Lo dice l’Ocse nel suo ultimo report sull’economia italiana, presentato a Roma il 6 settembre scorso
Sebbene nel nostro Paese “la resilienza del settore bancario sia migliorata, i crediti deteriorati rimangono elevati”. Lo ha messo nero su bianco l’Ocse (Organizzazione per la Cooperazione e lo Sviluppo Economico) nel suo rapporto “Studi economici: Italia 2021”, presentato a Roma lo scorso 6 settembre alla presenza del ministro dell’Economia Daniele Franco. L’Ocse inoltre ha ricordato che “le maggiori insolvenze post-Covid accrescono i rischi a cui sono esposti i bilanci bancari”.
Il rapporto ha altresì suggerito all’Italia di “introdurre standard di mercato per la valutazione dei prestiti potenzialmente inesigibili e continuare a incoraggiare le banche a vendere le esposizioni in sofferenza attraverso supervisione e garanzie rigorose, e incentivare la cartolarizzazione”. Il mercato ben sviluppato dei crediti deteriorati può infatti svolgere un ruolo chiave nella redistribuzione del credito nella fase di ripresa post-Covid.

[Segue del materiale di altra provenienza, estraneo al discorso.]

(* ===== verification/Resolve.v ===== *)
(** * Newer versions and their hashes (tools/update: [resolve.rs], [nix.rs])

    [pick] chooses the newest tag a pin may move to, [latest] asks the registry the pin names, and
    [rehash] moves the pin file, recomputing its hashes by failing builds. Regular expressions are a
    library's: a parameter. *)

From Stdlib Require Import Ascii.
From stdpp Require Import options.
From S2P Require Import Prelude Text Json State Host Damage Version Remote Pin.

(** [captures]: the whole match, and the groups. *)
Class RegexLib : Type := {
  Regex : Type;
  regex_new : string → option Regex;
  captures : Regex → string → option (string * list (option string));
}.

(** What helm's index lists for a chart; YAML is a library's format. *)
Class YamlLib : Type := index_versions : string → option (gmap string (list string)).

Section pick.
Context `{RegexLib}.

Definition key (s : string) (pattern : option Regex) : option Version :=
  match pattern with
  | Some re =>
      '(whole, groups) ← captures re s;
      if bool_decide (whole ≠ s) then None
      else
        let groups := omap (λ g, g) groups in
        if bool_decide (groups = []) then Version.parse whole else Version.parse (join "." groups)
  | None => Version.parse s
  end.

(** [Iterator::max_by]: the last of the largest. *)
Definition max_by {A} (cmp : A → A → comparison) (l : list A) : option A :=
  match l with
  | [] => None
  | a :: l => Some (fold_left (λ x y, match cmp x y with Gt => x | _ => y end) l a)
  end.

Definition candidates (tags : list string) (prefix : string) (pattern : option Regex) (cur : Version)
    (c : option Constraint) : list (Version * string) :=
  filter (λ ks, match compare ks.1 cur with Gt => match c with Some c => matches c ks.1 | None => true end | _ => false end = true)
    (omap (λ s, (λ k, (k, s)) <$> key s pattern) (omap (strip_prefix prefix) tags)).

Definition pick (tags : list string) (prefix : string) (pattern : option Regex) (current : string)
    (c : option Constraint) : option string :=
  cur ← key current pattern;
  snd <$> max_by (λ a b, compare a.1 b.1) (candidates tags prefix pattern cur c).

Definition pin_constraint (p : Pin) (major : bool) : Result (option Constraint) Error :=
  match Pin.constraint p, major with
  | Some c, false => match parse_constraint c with Ok c => Ok (Some c) | Err e => Err [e] end
  | _, _ => Ok None
  end.
End pick.

Record Update : Type := mkUpdate { to_version : string; to_digest : option string }.
Definition display_update (u : Update) : string :=
  match to_digest u with
  | Some d => to_version u +:+ "@" +:+ str (take 19 (chars d))
  | None => to_version u
  end.

(** ** [nix.rs] *)

Definition FAKE_HASH : string := "sha256-AAAAAAAAAAAAAAAAAAAAAAAAAAAAAAAAAAAAAAAAAAA=".

Definition base64_char (c : ascii) : bool :=
  is_ascii_alphanumeric c || bool_decide (c = "+"%char) || bool_decide (c = "/"%char) || bool_decide (c = "="%char).
Fixpoint take_while (p : ascii → bool) (l : list ascii) : list ascii :=
  match l with [] => [] | a :: l' => if p a then a :: take_while p l' else [] end.
Definition strip_list (p l : list ascii) : option (list ascii) :=
  if decide (p `prefix_of` l) then Some (drop (length p) l) else None.
(** [got:\s+(sha256-[A-Za-z0-9+/=]+)] at the head of [l], and what follows it. *)
Definition got_here (l : list ascii) : option (string * list ascii) :=
  l1 ← strip_list (chars "got:") l;
  let l2 := drop_while is_whitespace l1 in
  l3 ← strip_list (chars "sha256-") l2;
  let digits := take_while base64_char l3 in
  if bool_decide (length l2 = length l1) || bool_decide (digits = []) then None
  else Some ("sha256-" +:+ str digits, drop (length digits) l3).
Fixpoint got_all (n : nat) (l : list ascii) : list string :=
  match n, l with
  | S n, a :: l' => match got_here l with Some (h, rest) => h :: got_all n rest | None => got_all n l' end
  | _, _ => []
  end.
Definition parse_got (log : string) : option string := last (got_all (String.length log) (chars log)).

Example parses_got :
  parse_got ("specified: " +:+ FAKE_HASH +:+ str [newline] +:+ "   got:    sha256-rhuWEEN+CtumVxOw6Dy/IRxWIrZ2x6RJb6ULYwXCQc4=" +:+ str [newline])
  = Some "sha256-rhuWEEN+CtumVxOw6Dy/IRxWIrZ2x6RJb6ULYwXCQc4=" ∧ parse_got "error: something else" = None.
Proof. vm_compute. done. Qed.

Record Ctx : Type := mkCtx { root : string; system : string; gh : GitHub }.

(** The URL the nix fetcher downloads. *)
Definition fetch_url (p : Pin) : option string :=
  match source p with
  | GithubRelease owner repo tag_prefix | GithubTag owner repo tag_prefix _ =>
      Some ("https://github.com/" +:+ owner +:+ "/" +:+ repo +:+ "/archive/refs/tags/" +:+ default "" tag_prefix +:+ version p +:+ ".tar.gz")
  | GitCommit owner repo _ => Some ("https://github.com/" +:+ owner +:+ "/" +:+ repo +:+ "/archive/" +:+ version p +:+ ".tar.gz")
  | UrlTemplate url _ _ _ => Some (replace "{version}" (version p) url)
  | _ => None
  end.
Definition attr (ctx : Ctx) (e : Entry) : string := "legacyPackages." +:+ system ctx +:+ ".pinned." +:+ attr_name e.

Definition nix_features : list string := ["--extra-experimental-features"; "nix-command flakes"].

Section resolve.
Context `{Outside, PinText, RegexLib, YamlLib}.

Definition helm_versions (repo chart : string) : M (list string) :=
  let base := trim_end_matches (λ c, bool_decide (c = "/"%char)) repo in
  if starts_with "oci://" repo then
    '(_, tags) ← registry_tags (Remote.new (base +:+ "/" +:+ chart));
    mret (replace_char "_" "+" <$> tags)
  else
    let url := base +:+ "/index.yaml" in
    r ← call (mkRequest "GET" url []);
    match r with
    | HttpOk r =>
        match index_versions (rs_body r) with
        | Some idx => mret (default [] (idx !! chart))
        | None => throw ["parsing index.yaml"]
        end
    | _ => throw ["GET " +:+ url]
    end.

Definition regex_option (p : option string) : M (option Regex) :=
  match p with
  | None => mret None
  | Some p => lift (match regex_new p with Some re => Ok (Some re) | None => Err ["bad pattern"] end)
  end.

Definition latest_version (ctx : Ctx) (p : Pin) (major : bool) : M (option string) :=
  c ← lift (pin_constraint p major);
  match source p with
  | GithubRelease owner repo tag_prefix =>
      tags ← release_tags (gh ctx) owner repo;
      mret (pick tags (default "" tag_prefix) None (version p) c)
  | GithubTag owner repo tag_prefix tag_pattern =>
      tags ← github_tags (gh ctx) owner repo;
      re ← regex_option tag_pattern;
      mret (pick tags (default "" tag_prefix) re (version p) c)
  | GitCommit owner repo branch =>
      h ← branch_head (gh ctx) owner repo branch;
      mret (if bool_decide (h = version p) then None else Some h)
  | UrlTemplate _ (Some owner) (Some repo) tag_prefix =>
      tags ← release_tags (gh ctx) owner repo;
      mret (pick tags (default "" tag_prefix) None (version p) c)
  | UrlTemplate _ _ _ _ | UrlSet _ _ _ _ => mret None
  | HelmRepo repo chart => tags ← helm_versions repo chart; mret (pick tags "" None (version p) c)
  | OciTag _ _ _ => mret None (* handled in [latest] *)
  end.

Definition latest (ctx : Ctx) (e : Entry) (major : bool) : M (option Update) :=
  let p := pin e in
  match source p with
  | OciTag repository tag_pattern track =>
      let reg := Remote.new repository in
      found ← match default Semver track with
        | Digest => mret (Some (reg, version p))
        | Semver =>
            c ← lift (pin_constraint p major);
            re ← regex_option tag_pattern;
            '(reg, tags) ← registry_tags reg;
            mret ((λ v, (reg, v)) <$> pick tags "" re (version p) c)
        end;
      match found with
      | None => mret None
      | Some (reg, v) =>
          '(_, d) ← registry_digest reg v;
          mret (if bool_decide (v ≠ version p) || bool_decide (digest p ≠ Some d) then Some (mkUpdate v (Some d)) else None)
      end
  | _ => v ← latest_version ctx p major; mret ((λ v, mkUpdate v None) <$> v)
  end.

(** ** Hashes *)

Definition nix_run (dir : string) (args : list string) : M string :=
  o ← with_context ("running " +:+ join " " args) (output dir args);
  if o_success o then mret (trim (o_stdout o)) else throw [join " " args +:+ " failed: " +:+ trim (o_stderr o)].
Definition to_sri (nix32 : string) : M string :=
  nix_run "." ["nix"; "--extra-experimental-features"; "nix-command"; "hash"; "convert"; "--hash-algo"; "sha256"; "--to"; "sri"; nix32].
Definition last_line (s : string) : string := default "" (last (lines s)).
Definition prefetch_unpack (url : string) : M string :=
  h ← nix_run "." ["nix-prefetch-url"; "--unpack"; "--type"; "sha256"; url]; to_sri (last_line h).
Definition prefetch_file (url : string) : M string :=
  h ← nix_run "." ["nix-prefetch-url"; "--type"; "sha256"; url]; to_sri (last_line h).
Definition nix_build (root attr : string) : M string :=
  out ← nix_run root (["nix"] ++ nix_features ++ ["build"; "--no-link"; "--print-out-paths"; "--no-pure-eval"; ".#" +:+ attr]);
  mret (last_line out).
Definition fake_hash_build (root attr : string) : M string :=
  o ← with_context "running nix build" (output root (["nix"] ++ nix_features ++ ["build"; "--no-link"; "--no-pure-eval"; ".#" +:+ attr]));
  if o_success o then throw [attr +:+ " built with a fake hash; is the hash used?"]
  else lift (match parse_got (o_stderr o) with
             | Some h => Ok h
             | None => Err [attr +:+ ": no hash mismatch in build log:" +:+ join (str [newline]) (reverse (take 15 (reverse (lines (o_stderr o)))))]
             end).

Definition with_pin (p : Pin) (e : Entry) : Entry := mkEntry (Pin.id e) (name e) (kind e) (path e) p.
Definition set_version (v : string) (p : Pin) : Pin :=
  mkPin v (hash p) (digest p) (hashes p) (source p) (constraint p) (hold p) (follows p).
Definition set_hash (h : string) (p : Pin) : Pin :=
  mkPin (version p) (Some h) (digest p) (hashes p) (source p) (constraint p) (hold p) (follows p).
Definition set_digest (d : string) (p : Pin) : Pin :=
  mkPin (version p) (hash p) (Some d) (hashes p) (source p) (constraint p) (hold p) (follows p).
Definition set_derived (k h : string) (p : Pin) : Pin :=
  mkPin (version p) (hash p) (digest p) (<[k := h]> (hashes p)) (source p) (constraint p) (hold p) (follows p).

(** A [BTreeMap]'s keys, in order. *)
Definition keys (m : gmap string string) : list string := stable_sort String.leb (map_to_list m).*1.

(** A derived hash: save the fake one, build, save what the failure reports. *)
Definition rehash_derived (ctx : Ctx) (e : Entry) (k : string) : M Entry :=
  let e := with_pin (set_derived k FAKE_HASH (pin e)) e in
  _ ← save e;
  got ← with_context ("computing " +:+ k) (fake_hash_build (root ctx) (attr ctx e));
  let e := with_pin (set_derived k got (pin e)) e in
  _ ← save e;
  mret e.

Definition rehash (ctx : Ctx) (e : Entry) (update : Update) : M Entry :=
  let e := with_pin (set_version (to_version update) (pin e)) e in
  match to_digest update with
  | Some d => let e := with_pin (set_digest d (pin e)) e in _ ← save e; mret e
  | None =>
      h ← match source (pin e), fetch_url (pin e) with
          | UrlTemplate _ _ _ _, Some u => prefetch_file u
          | _, Some u => prefetch_unpack u
          | _, None =>
              let e := with_pin (set_hash FAKE_HASH (pin e)) e in
              _ ← save e;
              fake_hash_build (root ctx) (attr ctx e)
          end;
      let e := with_pin (set_hash h (pin e)) e in
      _ ← save e;
      for_each (rehash_derived ctx) e (keys (hashes (pin e)))
  end.

Definition restore (path original : string) : M () := with_context ("restoring " +:+ path) (write path original).
End resolve.

(** What the operations change. *)
Section frame.
#[local] Set Default Proof Using "Type*".
Context `{Outside, PinText, RegexLib, YamlLib} (R : relation Files) `{!PreOrder R}.

Lemma steps_helm repo chart : steps R (helm_versions repo chart).
Proof. unfold helm_versions. step_through. Qed.
Lemma steps_regex p : steps R (regex_option p).
Proof. unfold regex_option. step_through. Qed.
#[local] Hint Resolve steps_helm steps_regex : steps.
Lemma steps_latest_version ctx p major : steps R (latest_version ctx p major).
Proof. unfold latest_version. step_through. Qed.
#[local] Hint Resolve steps_latest_version : steps.
Lemma steps_latest ctx e major : steps R (latest ctx e major).
Proof. unfold latest. step_through. Qed.
(* ===== verification/Gate.v ===== *)
(** * Validation gates ([tools/update/src/gate.rs])

    A bumped file is kept only if the commands that consume it still work. The commands themselves
    are the machine's ([Host]). *)

From Stdlib Require Import Ascii.
From stdpp Require Import options.
From S2P Require Import Prelude Text Json State Host Damage Remote.

Inductive Gate : Type := Nixidy | Hosts | Cargo | Uv | Bun | Devenv.
#[export] Instance Gate_eq_dec : EqDecision Gate.
Proof. solve_decision. Defined.
Definition gate_number (g : Gate) : nat :=
  match g with Nixidy => 0 | Hosts => 1 | Cargo => 2 | Uv => 3 | Bun => 4 | Devenv => 5 end.
Definition all_gates : list Gate := [Nixidy; Hosts; Cargo; Uv; Bun; Devenv].
#[export] Instance Gate_countable : Countable Gate.
Proof.
  refine (inj_countable gate_number (λ n, all_gates !! n) _). by intros [].
Defined.

Definition gate_display (g : Gate) : string :=
  match g with
  | Nixidy => "nixidy render" | Hosts => "host eval" | Cargo => "cargo check"
  | Uv => "uv sync/ruff" | Bun => "bun build" | Devenv => "devenv shell"
  end.

Definition CRATES : list string := ["org-bridge"; "tools/update"].
Definition DEVENVS : list string := ["."; "embedded"; "org-bridge"; "apps/sveltekit-demo"].

Definition at_root (root dir : string) : string := root +:+ "/" +:+ dir.
(** The last [n] lines of a log. *)
Definition tail_lines (n : nat) (log : string) : string :=
  join (str [newline]) (reverse (take n (reverse (lines log)))).

(** Host name to its evaluation. *)
Notation HostEvals := (gmap string (Result string string)).

(** A [BTreeMap]'s entries, in the order of their keys. *)
Definition by_key {A} (m : gmap string A) : list (string * A) :=
  stable_sort (λ a b, String.leb a.1 b.1) (map_to_list m).

(** Hosts that evaluated before but not after. *)
Definition regressed (before : HostEvals) (nr : string * Result string string) : option string :=
  match nr.2, before !! nr.1 with
  | Err e, Some (Ok _) => Some (nr.1 +:+ ": " +:+ e)
  | _, _ => None
  end.
Definition regressions (before after : HostEvals) : list string := omap (regressed before) (by_key after).

Example only_new_failures_count :
  let before : HostEvals := {["a" := Ok "/a.drv"; "broken" := Err "x"]} in
  regressions before before = [] ∧ regressions before (<["a" := Err "boom"]> before) = ["a: boom"] ∧
  length (regressions before (<["new" := Err "y"]> (<["a" := Err "boom"]> before))) = 1.
Proof. vm_compute. done. Qed.

Section gate.
Context `{Outside}.

Definition sh (root dir : string) (args : list string) : M () :=
  o ← with_context ("running " +:+ join " " args) (output (at_root root dir) args);
  if o_success o then mret ()
  else throw ["`" +:+ join " " args +:+ "` in " +:+ dir +:+ " failed:" +:+ tail_lines 20 (o_stdout o +:+ o_stderr o)].

Definition have (bin : string) : M bool :=
  o ← ok (output "." [bin; "--version"]);
  mret match o with Some o => o_success o | None => false end.

Definition gate_nix (root : string) (args : list string) : M string :=
  o ← with_context "running nix"
        (output root (["nix"; "--extra-experimental-features"; "nix-command flakes"] ++ args ++ ["--no-pure-eval"]));
  if o_success o then mret (trim (o_stdout o))
  else throw [trim (default "" (last (filter (λ l, contains "error" l = true) (lines (o_stderr o)))))].

Definition eval_host (root class : string) (out : HostEvals) (n : string) : M HostEvals :=
  r ← try (gate_nix root ["eval"; "--raw"; ".#" +:+ class +:+ "." +:+ str [double_quote] +:+ n +:+ str [double_quote]
             +:+ ".config.system.build.toplevel.drvPath"]);
  mret (<[n := match r with Ok d => Ok d | Err e => Err (message e) end]> out).
Definition eval_class (root : string) (out : HostEvals) (class : string) : M HostEvals :=
  text ← gate_nix root ["eval"; "--json"; ".#" +:+ class; "--apply"; "builtins.attrNames"];
  names ← lift (match parse_json text ≫= list_of as_str with Some l => Ok l | None => Err ["invalid names"] end);
  for_each (eval_host root class) out names.
Definition eval_hosts (root : string) : M HostEvals :=
  for_each (eval_class root) ∅ ["nixosConfigurations"; "darwinConfigurations"].

Record Gates : Type := mkGates { g_system : string; hosts_before : option HostEvals }.

Definition run_crate (root : string) (_ : ()) (c : string) : M () :=
  there ← is_file (at_root root c +:+ "/Cargo.toml");
  if (there : bool) then sh root c ["cargo"; "check"; "--all-targets"] else mret ().
Definition run_shell (root : string) (_ : ()) (d : string) : M () :=
  sh root d ["devenv"; "shell"; "--no-reload"; "--"; "true"].

Definition gate_run (gs : Gates) (root : string) (g : Gate) : M () :=
  match g with
  | Nixidy =>
      let s := g_system gs in
      drop_ (gate_nix root ["build"; "--no-link";
        ".#legacyPackages." +:+ s +:+ ".nixidyEnvs." +:+ s +:+ ".prod.config.build.environmentPackage"])
  | Hosts =>
      before ← lift (match hosts_before gs with Some b => Ok b | None => Err ["host baseline was not evaluated"] end);
      after ← eval_hosts root;
      let bad := regressions before after in
      if bool_decide (bad = []) then mret () else throw [join (str [newline]) bad]
  | Cargo =>
      _ ← for_each (run_crate root) () CRATES;
      embedded ← is_file (at_root root "embedded/Cargo.toml");
      if negb embedded then mret ()
      else
        d ← have "devenv";
        if (d : bool) then sh root "embedded" ["devenv"; "shell"; "--no-reload"; "--"; "cargo"; "check"] else mret ()
  | Uv =>
      _ ← sh root "pulumi" ["uv"; "sync"; "--locked"];
      sh root "pulumi" ["uv"; "run"; "--locked"; "ruff"; "check"; "."; "--extend-exclude"; "sdks"]
  | Bun =>
      _ ← sh root "apps/sveltekit-demo" ["bun"; "install"; "--frozen-lockfile"];
      sh root "apps/sveltekit-demo" ["bun"; "run"; "build"]
  | Devenv =>
      d ← have "devenv";
      if negb d then mret () else for_each (run_shell root) () DEVENVS
  end.

(** A gate changes only what its commands change. *)
Context (R : relation Files) `{!PreOrder R}.
Context (Hcmd : ∀ n fs dir args, R fs (command n fs dir args).1).

Lemma steps_command dir args : steps R (output dir args).
Proof using Type*. apply steps_output; [apply _|]. intros; by apply Hcmd. Qed.
#[local] Hint Resolve steps_command : steps.
Lemma steps_sh root dir args : steps R (sh root dir args).
Proof using Type*. unfold sh. step_through. Qed.
Lemma steps_nix root args : steps R (gate_nix root args).
Proof using Type*. unfold gate_nix. step_through. Qed.
#[local] Hint Resolve steps_sh steps_nix : steps.
Lemma steps_have bin : steps R (have bin).
Proof using Type*. unfold have. step_through. Qed.
Lemma steps_eval_hosts root : steps R (eval_hosts root).
Proof using Type*. unfold eval_hosts, eval_class, eval_host. step_through. Qed.
#[local] Hint Resolve steps_have steps_eval_hosts : steps.
Lemma steps_gate gs root g : steps R (gate_run gs root g).
Proof using Type*. unfold gate_run, run_crate, run_shell. destruct g; step_through. Qed.
End gate.

(** ** The host gate *)

(** A host is reported exactly when it evaluated before the change and no longer does; a host
    that failed before, or is new, is not held against the change. *)
Theorem regressions_spec (before after : HostEvals) line :
  line ∈ regressions before after ↔
  ∃ n d e, before !! n = Some (Ok d) ∧ after !! n = Some (Err e) ∧ line = n +:+ ": " +:+ e.
Proof.
  unfold regressions, by_key. rewrite list_elem_of_omap. setoid_rewrite stable_sort_elem. split.
  - intros ([n r] & Hn%elem_of_map_to_list & Hr). unfold regressed in Hr. cbn in Hr.
    destruct r as [|e]; [done|]. destruct (before !! n) as [[d|]|] eqn:Eb; [|done|done]. injection Hr as <-. by exists n, d, e.
  - intros (n & d & e & Hb & Ha & ->). exists (n, Err e). split; [by apply elem_of_map_to_list|].
    unfold regressed. cbn. by rewrite Hb.
Qed.
Lemma apply_all bs w :
  (∀ b, b ∈ bs → b_path b ∈ pins ∧ w_files w !! b_path b = Some (b_original b)) → NoDup (b_path <$> bs) →
  wp (for_each apply_file () bs) (λ _, True) (λ _ w', recorded (w_files w) bs (w_files w')) w.
Proof.
  revert w. induction bs as [|b bs IH]; intros w Hb Hnd; cbn [for_each]; [by apply wp_ret, recorded_nil|].
  cbn [fmap list_fmap] in Hnd. pose proof Hnd as [Hb1 Hnd2]%NoDup_cons.
  assert (∀ b', b' ∈ bs → b_path b ≠ b_path b') as Hdis by (intros b' Hin E; apply Hb1; rewrite E; by apply list_elem_of_fmap_2).
  apply wp_bind. unfold apply_file. apply wp_written. intros n.
  eapply wp_mono; [apply IH; [|done]|done|].
  - intros b' Hin. destruct (Hb b') as [? E]; [by right|]. split; [done|]. cbn. by rewrite lookup_insert_ne by auto.
  - intros [] w' Hr. change (b :: bs) with ([b] ++ bs). eapply recorded_app; [| | |exact Hr].
    + intros b' Hin. by apply Hb.
    + done.
    + cbn. split.
      * intros b' ->%list_elem_of_singleton. split; [apply Hb; left|by rewrite lookup_insert_eq].
      * intros p Hp Hout. rewrite lookup_insert_ne; [done|]. intros <-. apply Hout. left.
Qed.

Lemma isolate_spec pr g w :
  (∀ b, b ∈ group_files g → b_path b ∈ pins ∧ w_files w !! b_path b = Some (b_original b)) → NoDup (b_path <$> group_files g) →
  wp (isolate run pr g) (λ _, True) (λ _ w', outcome g (w_files w) (w_files w')) w.
Proof.
  intros Hb Hnd. apply wp_bind. eapply wp_mono; [by apply apply_all|done|]. intros [] w1 G1.
  apply wp_bind. apply (wp_kept []); [apply steps_group_gates|done|]. intros gs w2 [_ Hc]%group_gates_covers Hk2.
  assert (∀ w', kept [] (w_files w1) (w_files w') → recorded (w_files w) (group_files g) (w_files w')) as Hstay.
  { intros w' Hk. rewrite <- (app_nil_r (group_files g)). eapply recorded_app; [| |exact G1|by apply kept_nil].
    - rewrite app_nil_r. intros b Hin. by apply Hb.
    - by rewrite app_nil_r. }
  apply wp_bind. apply (wp_kept []); [apply steps_run_gate|done|]. intros verdict w3 Hv Hk3.
  assert (recorded (w_files w) (group_files g) (w_files w3)) as G3 by (apply Hstay; by etrans).
  destruct verdict as [[]|why]; cbn [settle].
  - eapply wp_mono; [apply bumped_spec|done|]. intros _ w4 ->. split.
    + intros p Hp. split; [apply G3, Hp|]. intros Hs. destruct (decide (p ∈ b_path <$> group_files g)) as [Hin|Hout].
      * apply list_elem_of_fmap in Hin as (b & -> & Hin). destruct G3 as [G3 _]. destruct (G3 b Hin) as [_ ->]. by eexists.
      * destruct G3 as [_ G3]. by rewrite G3.
    + left. split; [intros b Hin; by apply G3|]. eapply run_gate_passed; [exact Hv|exact Hc|].
      intros b Hin. split; [by apply Hb|]. apply (Hstay w2 Hk2), Hin.
  - apply hold_group_spec; [intros b Hin; by apply Hb|done|done|by exists gs, w2, w3].
Qed.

La ricerca segnala poi che i tribunali italiani e il sistema di allarme rapido rischiano di essere sopraffatti dalla mole di lavoro con la progressiva ripresa economica dalla crisi e ha proposto di aumentare le risorse destinate ai tribunali “affinché gestiscano meglio il lavoro arretrato e potenzino la celerità e l’efficienza delle procedure giudiziarie civili”. In tal senso, per l’Ocse è necessario “potenziare il sistema di allarme rapido con procedure digitalizzate per ridurre il carico di lavoro nel medio termine e incoraggiare il ricorso a procedure di composizione extragiudiziale, anche attraverso incentivi finanziari”.
L’atteso codice della crisi d’impresa potrebbe poi “agevolare una ristrutturazione più rapida ed efficace delle imprese”. Per quelle le imprese non redditizie e destinate al fallimento, dovrebbero essere “messi in atto processi di soluzione rapida”. Inoltre, il costo dei fallimenti potrebbe essere abbassato riducendo “le asimmetrie informative tra le banche e i possibili acquirenti delle attività di credito, che si accentuano durante le fasi di crisi”.
Per quanto riguarda la nostra economia, l’organizzazione nel suo studio prevede una crescita del Pil del 5,9% per quest’anno e del 4,1% nel 2022. Tuttavia, in Italia “la ripresa continuerà a ritardare, con un Pil che recupererà i livelli del 2019 solo nel primo semestre del 2022”. L’Ocse inoltre prevede altresì “un aumento dei consumi allorché le famiglie saranno in grado di utilizzare parte dei loro risparmi e i livelli di occupazione aumenteranno”. Ecco perché l’organizzazione internazionale suggerisce una politica fiscale che continui a sostenere famiglie e imprese “fino a quando la ripresa non sarà consolidata e più mirata”. Anche perché, avverte l’Ocse, “revocare prematuramente il sostegno alla liquidità potrebbe indurre alla bancarotta imprese che, in condizioni differenti, sarebbero profittevoli. Aumenterebbero altresì i livelli di disoccupazione e povertà, già notevoli prima del Covid, penalizzando in primis i giovani e le donne.”
Ad ogni modo, l’Ocse è ottimista per il futuro del nostro Paese, alla luce del PNRR (Piano Nazionale di Ripresa e Resilienza). “Le possibilità di attuare con successo le riforme strutturali sono ora maggiori che in passato, perché il PNRR stabilisce tappe fondamentali e obiettivi specifici al cui raggiungimento è subordinato l’esborso delle sovvenzioni e dei prestiti a valere su Next Generation EU”. E il piano italiano “combina un’ambiziosa agenda di riforme strutturali e ingenti investimenti, offrendo un’opportunità unica di transizione verso una crescita più produttiva e decarbonizzata”. L’agenda legislativa per la realizzazione delle riforme sarà impegnativa. Tuttavia, la legislazione recentemente approvata per semplificare gli investimenti verdi e sostenere il processo decisionale per l’Ocse “rappresenta già un primo passo positivo”.